Lemma event_ok kb ctx ev : pass_ok kb → runs (passphrase_keyboard_event kb ctx ev) (pass_outcome kb).
Proof.
  intros Hok. unfold passphrase_keyboard_event. destruct (is_timeout_event (multi_tap (inner (pk_input kb))) ev).
  { destruct (mutate_ends (pk_input kb) ctx (λ ctx i, input_clear_pending i ctx)
      (λ i, textbox i = textbox (inner (pk_input kb)) ∧ pending (multi_tap i) = None)) as (i & ctx1 & -> & Hi & Hp).
    { intros ctx1. unfold input_clear_pending, clear_pending_state. by destruct (pending (multi_tap (inner (pk_input kb)))) eqn:E. }
    cbn [mbind outcome_bind]. eexists _, _, _. split; [done|]. split; [by apply pass_ok_parts; auto|].
    assert (passphrase (set_input kb i) = passphrase kb) as Hps by (unfold passphrase, input_text; cbn; by rewrite Hi).
    rewrite Hps. by split; [constructor|]. }
  destruct (swipe_event (page_swipe kb) ev) as [s dir].
  set (k0 := mkPassphrase s (pk_input kb) _ _ _ _). assert (pass_ok k0) as Hok0 by (apply pass_ok_parts; auto).
  destruct dir as [dir|].
  { destruct (on_page_swipe_ok k0 ctx dir Hok0) as (kb' & ctx' & -> & Hok' & Hps & _). cbn [mbind outcome_bind].
    eexists _, _, _. split; [done|]. split; [done|]. rewrite Hps. by split; [exact (entered_same kb)|]. }
  destruct (child_event_runs (pk_confirm k0) ctx ev _ (λ ctx, button_event_runs (inner (pk_confirm k0)) ctx ev))
    as (c & ctx1 & m1 & -> & _). cbn [mbind outcome_bind].
  set (k1 := mkPassphrase (page_swipe k0) (pk_input k0) (pk_back k0) c (pk_keys k0) (pk_scrollbar k0)).
  assert (pass_ok k1) as Hok1 by (apply (pass_ok_parts kb); auto).
  case_bool_decide as Hm1.
  { eexists _, _, _. split; [done|]. split; [done|]. by split; [exact (entered_same kb)|]. }
  destruct (child_event_runs (pk_back k1) ctx1 ev _ (λ ctx, button_event_runs (inner (pk_back k1)) ctx ev))
    as (b & ctx2 & m2 & -> & Hen & _ & Hm2). cbn [mbind outcome_bind]. cbv zeta.
  set (k2 := set_back k1 b). assert (pass_ok k2) as Hok2 by (apply (pass_ok_parts kb); auto).
  assert (∀ msg, (msg = Clicked → passphrase k2 ≠ []) → runs (back_event k2 ctx2 msg) (pass_outcome kb)) as Hbe.
  { intros msg Hmsg. destruct (back_event_ok k2 ctx2 msg Hok2 Hmsg) as (kb' & ctx' & -> & Hok' & Hent).
    eexists _, _, _. split; [done|]. split_and!; try done. exact (entered_parts kb s b c (pk_keys kb) _ Hent). }
  assert (m2 = Some Clicked → passphrase k2 ≠ []) as Hne.
  { intros Hm. apply Hm2 in Hm. rewrite (pa_back k1 Hok1) in Hm. by apply bool_decide_eq_true in Hm. }
  destruct (active_keys_event_ok (get_buttons_active_states k2) (pk_keys k2) 0 ctx2 ev) as (ks & ctx3 & clicked & Hks & Hk & Hcl).
  { by rewrite active_states_length, (keys_length k2 Hok2). }
  set (k3 := set_keys k2 ks). assert (pass_ok k3) as Hok3 by (apply (pass_ok_parts kb); auto).
  assert (runs ('(ks, ctx, clicked) ← active_keys_event (get_buttons_active_states k2) 0 (pk_keys k2) ctx2 ev;
     match clicked with
     | Some (key, text) => '(self, ctx) ← key_clicked (set_keys k2 ks) ctx key text; Ok (self, ctx, None)
     | None => Ok (set_keys k2 ks, ctx, None)
     end) (pass_outcome kb)) as Hkeys.
  { rewrite Hks. cbn [mbind outcome_bind]. destruct clicked as [[key t]|].
    - destruct (Hcl key t eq_refl) as (n & btn & -> & Hst & Hbtn & ->). rewrite Z.add_0_l.
      destruct (key_clicked_ok k3 ctx3 (Z.of_nat n) (key_text (Button.content (inner btn))) Hok3) as (kb' & ctx' & _ & _ & _ & Hkc & Hok' & Hent & _).
      { exact (clicked_key k2 n btn Hok2 Hbtn). }
      { exact (active_state k2 n Hst). }
      subst k3. rewrite Hkc. cbn [mbind outcome_bind]. eexists _, _, _. split; [done|]. split_and!; try done. exact (entered_parts kb s b c ks _ Hent).
    - eexists _, _, _. split; [done|]. split; [done|]. by split; [exact (entered_same kb)|]. }
  destruct m2 as [[]|]; [exact Hkeys|exact Hkeys|by apply Hbe; auto|by apply Hbe|exact Hkeys].
Qed.
End Keyboard.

---+---

**Required action**
The exact lines of the material above starting at the one that contains "b c (pk_keys" and ending at the one that contains "intros Hm. apply" are what to retype; leave out everything else.

**Final answer**
    eexists _, _, _. split; [done|]. split_and!; try done. exact (entered_parts kb s b c (pk_keys kb) _ Hent). }
  assert (m2 = Some Clicked → passphrase k2 ≠ []) as Hne.
  { intros Hm. apply Hm2 in Hm. rewrite (pa_back k1 Hok1) in Hm. by apply bool_decide_eq_true in Hm. }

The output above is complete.